Cross-validation for accuracy
For spatial models:
- Leave-one-out.
- k-fold.
- Spatial k-fold (neighbouring samples in same fold, so the test set isn't trivially predicted).
For categorical maps:
- Stratified random sampling of ground-truth points.
- Separate training and validation data.
Self-check exercises
1. Your GPS dart tightly clusters 5 m north of the true point. Accurate or precise?
Precise (tight cluster) but inaccurate (systematic 5 m offset). This pattern often comes from a systematic error — wrong datum, antenna offset, multipath bias in a specific direction. Calibrate with a known reference point; the offset often corrects with a datum shift or antenna offset parameter.
2. Your dataset has 10 m positional accuracy. What analyses does that support?

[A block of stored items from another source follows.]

(** ** choice.ts *)

(** The [for] loop over the alternatives; [currentError] is the best error
    so far with its [index]. *)
Fixpoint choice_loop (rules : list ParserRule) (fuel : nat)
  (state : ParserRuleInputState) (helpers : ParserRuleHelpers)
  (currentError : option (ParserRuleError * nat)) : Outcome ParserRuleResult :=
  match rules with
  | [] =>
      match currentError with
      | None =>
          let currentToken := readToken helpers (currentIndex state) in
          Returned (Error
            (mkParserRuleError "No choices available"
               match currentToken with
               | Some tok => location tok
               | None => eofLocation helpers
               end))
      | Some (e, _) => Returned (Error e)
      end
  | rule :: rest =>
      result <- rule fuel state helpers ;;
      match result with
      | Success resultState => Returned (Success resultState)
      | Error e =>
          let errorLocation := start (errorLocation e) in
          choice_loop rest fuel state helpers
            match currentError with
            | None => Some (e, errorLocation)
            | Some (_, index) =>
                if index <? errorLocation then Some (e, errorLocation)
                else currentError
            end
      end
  end.

Definition choice (rules : list ParserRule) : ParserRule :=
  fun fuel state helpers => choice_loop rules fuel state helpers None.

(** ** zeroOrMore.ts *)

(** The [while (true)] loop.  [n] bounds the number of further iterations
    after the current one.  [values.push] throws when the array of values
    has the greatest length an array can have. *)
Fixpoint zeroOrMore_loop (n : nat) (rule : ParserRule) (fuel : nat)
  (helpers : ParserRuleHelpers) (currentState : ParserRuleOutputState)
  (values : list Value) : Outcome (ParserRuleOutputState * list Value) :=
  result <- rule fuel (inputState currentState) helpers ;;
  match result with
  | Error _ => Returned (currentState, values)
  | Success resultState =>
      if outputIndex resultState =? outputIndex currentState
      then Returned (currentState, values)
      else
        pushed <- arrayPush values (value resultState) ;;
        match n with
        | 0 => OutOfFuel
        | S n' =>
            zeroOrMore_loop n' rule fuel helpers
              (withValue (inputState resultState) (value resultState)
                         (tokens currentState ++ tokens resultState))
              pushed
        end
  end.

Definition zeroOrMore (rule : ParserRule) : ParserRule :=
  fun fuel state helpers =>
    final <- zeroOrMore_loop fuel rule fuel helpers (withValue state VNull []) [] ;;
    let (currentState, values) := final in
    Returned (Success
      (withValue (inputState currentState) (VArray values) (tokens currentState))).

(** ** oneOrMore.ts *)

Fixpoint oneOrMore_loop (n : nat) (rule : ParserRule) (fuel : nat)
  (helpers : ParserRuleHelpers) (currentState : ParserRuleOutputState)
  (values : list Value) : Outcome (ParserRuleOutputState * list Value) :=
  result <- rule fuel (inputState currentState) helpers ;;
  match result with
  | Error _ => Returned (currentState, values)
  | Success resultState =>
      if outputIndex resultState =? outputIndex currentState
      then Returned (currentState, values)
      else
        pushed <- arrayPush values (value resultState) ;;
        match n with
        | 0 => OutOfFuel
        | S n' =>
            oneOrMore_loop n' rule fuel helpers
              (withValue (inputState resultState) (value resultState)
                         (tokens currentState ++ tokens resultState))
              pushed
        end
  end.

Definition oneOrMore (rule : ParserRule) : ParserRule :=
  fun fuel state helpers =>
    let startIndex := currentIndex state in
    firstResult <- rule fuel state helpers ;;
    match firstResult with
    | Error e => Returned (Error e)
    | Success firstResultState =>
        if outputIndex firstResultState =? startIndex then
          Returned (Success
            (withValue (inputState firstResultState)
                       (VArray [value firstResultState])
                       (tokens firstResultState)))
        else
          match fuel with
          | 0 => OutOfFuel
          | S n =>
              final <- oneOrMore_loop n rule fuel helpers
                         (withValue (inputState firstResultState) VNull
                                    (tokens firstResultState))
                         [value firstResultState] ;;
              let (currentState, values) := final in
              Returned (Success
                (withValue (inputState currentState) (VArray values)
                           (tokens currentState)))
          end
    end.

City-scale accessibility (walking times, park buffers), neighborhood-scale demographics, regional infrastructure planning. It does NOT support: on-parcel analyses (property boundaries), utility-network routing (metre-scale precision needed), or centimetre engineering. Match the question's required accuracy to the data's actual accuracy.
3. Why is Monte Carlo simulation useful for error propagation in complex GIS analyses?
Many spatial operations (buffer + intersect + aggregate) don't have closed-form error propagation formulas. Monte Carlo: sample each input from its error distribution, run the whole pipeline, repeat hundreds or thousands of times, and look at the distribution of outputs. It's computationally expensive but produces honest uncertainty estimates for any workflow.
Summary
- Accuracy ≠ precision; report both.
- Five error dimensions: positional, attribute, temporal, logical, completeness.
- Errors compound through pipelines; track and report.
- Monte Carlo handles complex error propagation.
Further reading
- Heuvelink, G. B. M. — Error Propagation in Environmental Modelling with GIS.
- ISO 19157 — Geographic information – Data quality.
- NSSDA — FGDC accuracy standard.
- Hunter, G. J. — quantitative accuracy reporting papers.